Set<T> set = new LinkedHashSet<>(list);

The above syntax in Java is used for getting a set of unique elements from list with occurrence order of elements same as that of list. Then convert this set in a list. (ArrayList<T> uniqueList = new ArrayList<>(set);)

I am assuming the time complexity here is also O(n). I wanted to know what algorithm Java uses for it.

I see the class is named LinkedHashSet, so I thought that they might be using some LinkedList concepts for achieving this, So I looked into the source code, and found these stuff:

  1. In LinkedHashSet.java, the constructor looks like:

143: public LinkedHashSet(Collection<? extends T> c) 144: { 145: super(c); 146: } here is the source.

  1. So, I looked at the parent class constructor i.e. HashSet, I found:

public HashSet(Collection<? extends E> c) { map = new HashMap<>(Math.max((int) (c.size()/.75f) + 1, 16)); addAll(c); }

  1. Next, I searched for addAll method, I found it in AbstractCollection class(which is the grandparent of HashSet class), the definition of the function is:

public boolean addAll(Collection<? extends E> c) { boolean modified = false; for (E e : c) if (add(e)) modified = true; return modified; }

This is calling add which is like:

public boolean add(E e) { throw new UnsupportedOperationException(); } here.

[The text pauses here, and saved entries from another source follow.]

(* ===== verification/MemoryMap.v ===== *)
(** * The kernel memory map: the macros of mem/memory.h and the sizes of
      lib/defs.h that the memory components use. *)

From S2P Require Import Prelude.

Definition SIZE_4KB : Z := 0x1000.
Definition SIZE_32KB : Z := 0x8000.
Definition SIZE_2MB : Z := 0x200000.
Definition SIZE_8MB : Z := 0x800000.
Definition SIZE_512GB : Z := 0x8000000000.
Definition SIZE_16TB : Z := 0x100000000000.

Definition DIRECT_MAP_OFFSET : Z := 0xFFFF800000000000.
Definition STACKS_ADDR : Z := 0xFFFF8F0000000000.
Definition STACKS_ADDR_END : Z := 0xFFFF8F8000000000.
Definition SMALL_STACKS_ADDR : Z := 0xFFFF8F8000000000.
Definition SMALL_STACKS_ADDR_END : Z := 0xFFFF900000000000.
Definition THREADS_ADDR : Z := 0xFFFFB00000000000.
Definition THREADS_ADDR_END : Z := 0xFFFFB08000000000.
Definition JIT_ADDR : Z := 0xFFFFFFFF90000000.

Definition PHYS_TO_DIRECT (x : Z) : Z := u64 (x + DIRECT_MAP_OFFSET).
Definition DIRECT_TO_PHYS (x : Z) : Z := u64 (x - DIRECT_MAP_OFFSET).

Definition PAGE_SIZE : Z := SIZE_4KB.
Definition PAGE_MASK : Z := 0xFFF.
Definition PAGE_SHIFT : Z := 12.

Definition SIZE_TO_PAGES (size : Z) : Z :=
  Z.shiftr size PAGE_SHIFT + (if Z.land size PAGE_MASK =? 0 then 0 else 1).
Definition PAGES_TO_SIZE (pages : Z) : Z := u64 (Z.shiftl pages PAGE_SHIFT).

Ltac unfold_sizes :=
  unfold PAGE_SIZE, PAGE_MASK, PAGE_SHIFT, SIZE_4KB, SIZE_32KB, SIZE_2MB, SIZE_8MB,
    SIZE_512GB, SIZE_16TB, DIRECT_MAP_OFFSET, STACKS_ADDR, STACKS_ADDR_END, SMALL_STACKS_ADDR,
    SMALL_STACKS_ADDR_END, THREADS_ADDR, THREADS_ADDR_END, JIT_ADDR in *.

Lemma direct_phys_roundtrip x : 0 ≤ x < 2 ^ 64 → DIRECT_TO_PHYS (PHYS_TO_DIRECT x) = x.
Proof.
  intros Hx. unfold DIRECT_TO_PHYS, PHYS_TO_DIRECT, u64.
  rewrite Zminus_mod_idemp_l, Z.add_simpl_r. by apply Z.mod_small.
Qed.

Lemma phys_direct_roundtrip x : 0 ≤ x < 2 ^ 64 → PHYS_TO_DIRECT (DIRECT_TO_PHYS x) = x.
Proof.
  intros Hx. unfold DIRECT_TO_PHYS, PHYS_TO_DIRECT, u64.
  rewrite Zplus_mod_idemp_l, Z.sub_add. by apply Z.mod_small.
Qed.

Lemma SIZE_TO_PAGES_spec size :
  0 ≤ size → (SIZE_TO_PAGES size - 1) * PAGE_SIZE < size ≤ SIZE_TO_PAGES size * PAGE_SIZE.
Proof.
  intros Hs. unfold SIZE_TO_PAGES, PAGE_MASK, PAGE_SHIFT. unfold_sizes.
  change 4095 with (2 ^ 12 - 1). rewrite land_ones_mod, Z.shiftr_div_pow2 by lia.
  change (2 ^ 12) with 4096. case_match; div_lia.
Qed.
(* ===== verification/PhysInv.v ===== *)
(** * The physical allocator: the invariant over all regions

    [regions_inv m rs F A] describes the regions [rs] in memory [m]: region [i]
    has the free blocks [F i] and the allocated blocks [A i] and satisfies the
    invariant of one region; the regions do not overlap, and no block of any
    region overlaps the list heads of any region. *)

From S2P Require Import Prelude KList MemoryMap Buddy BuddyInv BuddyMeta BuddySpec BuddyCorrect Phys.

(** The bytes of the blocks of a region, free or allocated. *)
Definition covered (F : Z → list Z) (A : gset (Z * Z)) (w : Z) : Prop :=
  cov F w ∨ ∃ a k, (a, k) ∈ A ∧ in_block a k w.

Record regions_inv (m : mem) (rs : list memory_region)
    (F : nat → Z → list Z) (A : nat → gset (Z * Z)) : Prop := {
  ri_region i r : rs !! i = Some r → buddy_inv (RState m r) (F i) (A i) None;
  ri_disjoint i j r r' : rs !! i = Some r → rs !! j = Some r' → i ≠ j →
    base r + page_count r * PAGE_SIZE ≤ base r' ∨ base r' + page_count r' * PAGE_SIZE ≤ base r;
  ri_heads i j r r' : rs !! i = Some r → rs !! j = Some r' → i ≠ j →
    free_list r + HEADS_SIZE ≤ free_list r' ∨ free_list r' + HEADS_SIZE ≤ free_list r;
  ri_clear i j r r' w : rs !! i = Some r → rs !! j = Some r' →
    covered (F i) (A i) w → ¬ in_heads (free_list r') w;
}.
Arguments ri_region {_ _ _ _} _.
Arguments ri_disjoint {_ _ _ _} _.
Arguments ri_heads {_ _ _ _} _.
Arguments ri_clear {_ _ _ _} _.

Definition fupd {B} (f : nat → B) (i : nat) (v : B) : nat → B :=
  λ j, if decide (j = i) then v else f j.
Lemma fupd_eq {B} (f : nat → B) i v : fupd f i v i = v.
Proof. unfold fupd. by rewrite decide_True. Qed.
Lemma fupd_ne {B} (f : nat → B) i v j : j ≠ i → fupd f i v j = f j.
Proof. intros. unfold fupd. by rewrite decide_False. Qed.

(** The blocks of a region lie inside it. *)
Lemma covered_in_region s F A w :
  buddy_inv s F A None → covered F A w → in_region (r_region s) w.
Proof.
  intros Hi Hw. pose proof (bi_shape Hi) as Hs.
  assert (∃ a k, blk F A None a k ∧ in_block a k w) as (a & k & Hb & Hin).
  { destruct Hw as [(a & k & ? & ?)|(a & k & ? & ?)]; exists a, k; unfold blk; tauto. }
  pose proof (sh_inside Hs a k Hb). unfold in_block, in_region in *. lia.
Qed.

(** The words of a free list are words of the heads or of free blocks. *)
Lemma list_words s F A k w :
  buddy_inv s F A None → 0 ≤ k < BUDDY_LEVEL_COUNT →
  entry_word (free_list_at (r_region s) k :: F k) w →
  in_heads (free_list (r_region s)) w ∨ cov F w.
Proof.
  intros Hi Hk (e & He & Hw). apply elem_of_cons in He as [->|He].
  - left. unfold in_heads, free_list_at, HEADS_SIZE, BUDDY_LEVEL_COUNT in *. unfold_offsets. lia.
  - right. exists e, k. split; [done|].
    pose proof (sz_ge k ltac:(lia)). unfold in_block. unfold_offsets. lia.
Qed.

(** Writes outside a region's heads and free blocks keep its invariant. *)
Lemma buddy_inv_frame P m m' r F A :
  frame P m m' → (∀ w, P w → ¬ in_heads (free_list r) w ∧ ¬ cov F w) →
  buddy_inv (RState m r) F A None → buddy_inv (RState m' r) F A None.
Proof.
  intros Hf HP Hi. pose proof Hi as [Hg Hs Hm Hl]. split; [done..|]. simpl in *.
  intros k Hk. eapply dll_frame; [exact Hf| |by apply Hl].
  intros w Hw Hw'. destruct (HP w Hw).
  destruct (list_words _ _ _ k w Hi Hk Hw'); tauto.
Qed.

(** The whole invariant only depends on the memory of heads and free blocks. *)
Lemma regions_inv_frame P m m' rs F A :
  frame P m m' →
  (∀ w i r, P w → rs !! i = Some r → ¬ in_heads (free_list r) w ∧ ¬ cov (F i) w) →
  regions_inv m rs F A → regions_inv m' rs F A.
Proof.
  intros Hf HP Hri. split; try apply Hri.
  intros i r Hr. eapply buddy_inv_frame; [exact Hf| |by apply Hri].
  intros w Hw. by apply (HP w i r).
Qed.

(** A step of one region is a step of the whole allocator, when the memory it
    uses is its own. *)
Lemma regions_step P m rs F A i r m' md F' A' :
  regions_inv m rs F A → rs !! i = Some r →
  buddy_inv (RState m' (set_metadata r md)) F' A' None →
  (∀ w, covered F' A' w → ∀ j r', rs !! j = Some r' → ¬ in_heads (free_list r') w) →
  frame P m m' →
  (∀ w, P w → in_heads (free_list r) w ∨
     (in_region r w ∧ ∀ j r', rs !! j = Some r' → ¬ in_heads (free_list r') w)) →
  regions_inv m' (<[i := set_metadata r md]> rs) (fupd F i F') (fupd A i A').
Proof.
  intros Hri Hr Hi' Hclear Hf HP. pose proof (lookup_lt_Some _ _ _ Hr) as Hlt.
  assert (Hsame : ∀ j r', <[i := set_metadata r md]> rs !! j = Some r' →
    ∃ r0, rs !! j = Some r0 ∧ base r' = base r0 ∧ page_count r' = page_count r0 ∧
      free_list r' = free_list r0 ∧ (j ≠ i → r' = r0) ∧ (j = i → r' = set_metadata r md)).
  { intros j r' Hj. apply list_lookup_insert_Some in Hj as [(<- & <- & _)|[Hne Hj]].
    - exists r. split_and!; by try intros [].
    - exists r'. split_and!; by try intros ->. }
  split.
  - intros j r' Hj. destruct (Hsame _ _ Hj) as (r0 & Hj0 & _ & _ & _ & E1 & E2).
    destruct (decide (j = i)) as [->|Hne].
    { rewrite E2, !fupd_eq by done. done. }
    rewrite E1, !fupd_ne by done. eapply buddy_inv_frame; [exact Hf| |by apply Hri].
    intros w Hw. destruct (HP w Hw) as [Hh|[Hin Hnh]].
    + split.
      * destruct (ri_heads Hri i j r r0 Hr Hj0 ltac:(done)); unfold in_heads in *; lia.
      * intros Hc. by apply (ri_clear Hri j i r0 r w Hj0 Hr); [left|].
    + split; [by eapply Hnh|]. intros Hc.
      pose proof (covered_in_region _ _ _ w (ri_region Hri j r0 Hj0) (or_introl Hc)) as Hin'.
      destruct (ri_disjoint Hri i j r r0 Hr Hj0 ltac:(done)); unfold in_region in *; simpl in *; lia.
  - intros j j' r1 r2 H1 H2 Hne. destruct (Hsame _ _ H1) as (? & ? & -> & -> & _).
    destruct (Hsame _ _ H2) as (? & ? & -> & -> & _). by apply (ri_disjoint Hri j j').
  - intros j j' r1 r2 H1 H2 Hne. destruct (Hsame _ _ H1) as (? & ? & _ & _ & -> & _).
    destruct (Hsame _ _ H2) as (? & ? & _ & _ & -> & _). by apply (ri_heads Hri j j').
  - intros j j' r1 r2 w H1 H2. destruct (Hsame _ _ H1) as (r3 & H3 & _).
    destruct (Hsame _ _ H2) as (r4 & H4 & _ & _ & -> & _).
    destruct (decide (j = i)) as [->|Hne]; [rewrite !fupd_eq|rewrite !fupd_ne by done].
    + intros Hc. by apply (Hclear w Hc j').
    + by apply (ri_clear Hri j j' r3 r4).
Qed.

(** The same for a step that keeps the blocks' bytes. *)
Lemma regions_evolve m rs F A i r m' md F' A' h h' :
  regions_inv m rs F A → rs !! i = Some r →
  buddy_inv (RState m' (set_metadata r md)) F' A' None →
  (∀ w, covered F' A' w → covered (F i) (A i) w) →
  (∀ w, in_held h w → covered (F i) (A i) w) →
  evolves (RState m r) (F i) h (RState m' (set_metadata r md)) F' h' →
  regions_inv m' (<[i := set_metadata r md]> rs) (fupd F i F') (fupd A i A').
Proof.
  intros Hri Hr Hi' Hcov Hheld He. eapply regions_step; [done..| |apply (ev_frame He)|].
  - intros w Hw j r' Hj. by apply (ri_clear Hri i j r r' w Hr Hj), Hcov.
  - intros w Hw.
    assert (Hw' : in_heads (free_list r) w ∨ covered (F i) (A i) w).
    { destruct Hw as [?|[?|?]]; [by left|right; by left|right; by apply Hheld]. }
    destruct Hw' as [?|Hc]; [by left|right]. split.
    + apply (covered_in_region _ _ _ w (ri_region Hri i r Hr) Hc).
    + intros j r' Hj. by apply (ri_clear Hri i j r r').
Qed.

(** ** The blocks of the allocator *)

(** The block [(p, k)] is allocated. *)
Definition allocated (rs : list memory_region) (A : nat → gset (Z * Z)) (p k : Z) : Prop :=
  ∃ i, (i < length rs)%nat ∧ (p, k) ∈ A i.

Definition overlap (p k q j : Z) : Prop := p < q + sz j ∧ q < p + sz k.

(** Allocated blocks of all the regions are pairwise disjoint. *)
Lemma allocated_disjoint m rs F A p k q j :
  regions_inv m rs F A → allocated rs A p k → allocated rs A q j → (p, k) ≠ (q, j) →
  ¬ overlap p k q j.
Proof.
  intros Hri (i1 & Hi1 & Hp) (i2 & Hi2 & Hq) Hne [Ho1 Ho2].
  destruct (lookup_lt_is_Some_2 _ _ Hi1) as [r1 H1]. destruct (lookup_lt_is_Some_2 _ _ Hi2) as [r2 H2].
  pose proof (bi_shape (ri_region Hri _ _ H1)) as S1. pose proof (bi_shape (ri_region Hri _ _ H2)) as S2.
  assert (B1 : blk (F i1) (A i1) None p k) by (right; by left).
  assert (B2 : blk (F i2) (A i2) None q j) by (right; by left).
  destruct (decide (i1 = i2)) as [<-|Hi]; [destruct (sh_disjoint S1 p k q j B1 B2 Hne); lia|].
  pose proof (sh_inside S1 p k B1). pose proof (sh_inside S2 q j B2).
  destruct (ri_disjoint Hri i1 i2 r1 r2 H1 H2 Hi); simpl in *; lia.
Qed.

(** The same address is not allocated at two levels. *)
Lemma allocated_level m rs F A p k j :
  regions_inv m rs F A → allocated rs A p k → allocated rs A p j → k = j.
Proof.
  intros Hri Hk Hj. destruct (decide (k = j)) as [|Hne]; [done|]. exfalso.
  assert (0 ≤ k ∧ 0 ≤ j) as [? ?].
  { destruct Hk as (i1 & Hi1 & Hp), Hj as (i2 & Hi2 & Hq).
    destruct (lookup_lt_is_Some_2 _ _ Hi1) as [r1 H1]. destruct (lookup_lt_is_Some_2 _ _ Hi2) as [r2 H2].
    split; [eapply (sh_level (bi_shape (ri_region Hri _ _ H1)) p k)
           |eapply (sh_level (bi_shape (ri_region Hri _ _ H2)) p j)]; right; by left. }
  apply (allocated_disjoint m rs F A p k p j Hri Hk Hj); [congruence|].
  pose proof (sz_ge k). pose proof (sz_ge j). unfold overlap. lia.
Qed.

I couldn't understand this. What algorithm do they use for this task?

Amit Upadhyay
  • 7,179
  • 4
  • 43
  • 57
  • Where is your source/version for LinkedHashSet.java? I see different content with the line number given in https://github.com/openjdk-mirror/jdk7u-jdk/blob/master/src/share/classes/java/util/LinkedHashSet.java. – samabcde Sep 22 '18 at 14:13
  • @samabcde [this](http://developer.classpath.org/doc/java/util/LinkedHashSet-source.html) – Amit Upadhyay Sep 22 '18 at 14:15
  • @samabcde - The line numbers don't matter. This aspect of the code is the same for multiple versions. (And besides, Java 7 is **way out of date**.) – Stephen C Sep 22 '18 at 14:15
  • `add` is a polymorphic method (all methods are in Java). Take a look here https://stackoverflow.com/questions/4605669/what-is-polymorphic-method-in-java – algrid Sep 22 '18 at 14:43

3 Answers3

3

To answer your confusion, the add method is overridden in HashSet as follows:

public boolean add(E e) {
    return map.put(e, PRESENT)==null;
}

Note that LinkedHashSet extends HashSet extends AbstractSet extends AbstractCollection.


In summary, the algorithm used is:

    for (E e : c)
        add(e);

which is O(N) for a LinkedHashSet since the average complexity of add for LinkedHashSet is O(1).

Stephen C
  • 698,415
  • 94
  • 811
  • 1,216
  • yes, this add method is defined in `HashSet` class, but constructor in the HashSet class is calling the `addAll` method which isn't present in HashSet, I found it in `AbstractCollection` class which is grandparent of HashSet class. So, how can a grandparent's method call child class method? – Amit Upadhyay Sep 22 '18 at 14:23
  • 1
    inheritance. the child class inherits the grandparent's methods – Jason Sep 22 '18 at 14:26
  • 1
    `AddAll` is in `AbstractCollection`. That's the method that the `LinkedHashSet` constructor is calling. So the short answer is (as Jason says) "inheritance". – Stephen C Sep 22 '18 at 14:26
  • @Jason Yes you are right, but I asked `how can a grandparent's method call child class method?` Inheritance will give this capability to the child class. Also, I see the signature of `AbstractCollection` as: `public abstract class AbstractCollection implements Collection` it doesn't inherit. – Amit Upadhyay Sep 22 '18 at 14:31
  • 2
    @AmitUpadhyay - Inheritance gives the "capability" to call (visible) methods declared in **all** superclasses. The parent, the grand parent ... all the way to `java.lang.Object`. ( Provided that the method hasn't be overridden in an intermediate class. ) You probably been to review the basics of inheritance in Java, because this is pretty fundamental. – Stephen C Sep 22 '18 at 14:35
  • 1
    @AmitUpadhyay It is late binding and polymorphism – Maxim Sep 22 '18 at 14:37
  • 1
    @StephenC , thanks, I know what you have clarified above, but I missed out the comment written there `

    Note that this implementation will throw an * UnsupportedOperationException unless add is * overridden (assuming the specified collection is non-empty).` I now got it. Also, what I was asking is how can child method have scope in parent class?.[this](https://ideone.com/oOs1Ht). thanks!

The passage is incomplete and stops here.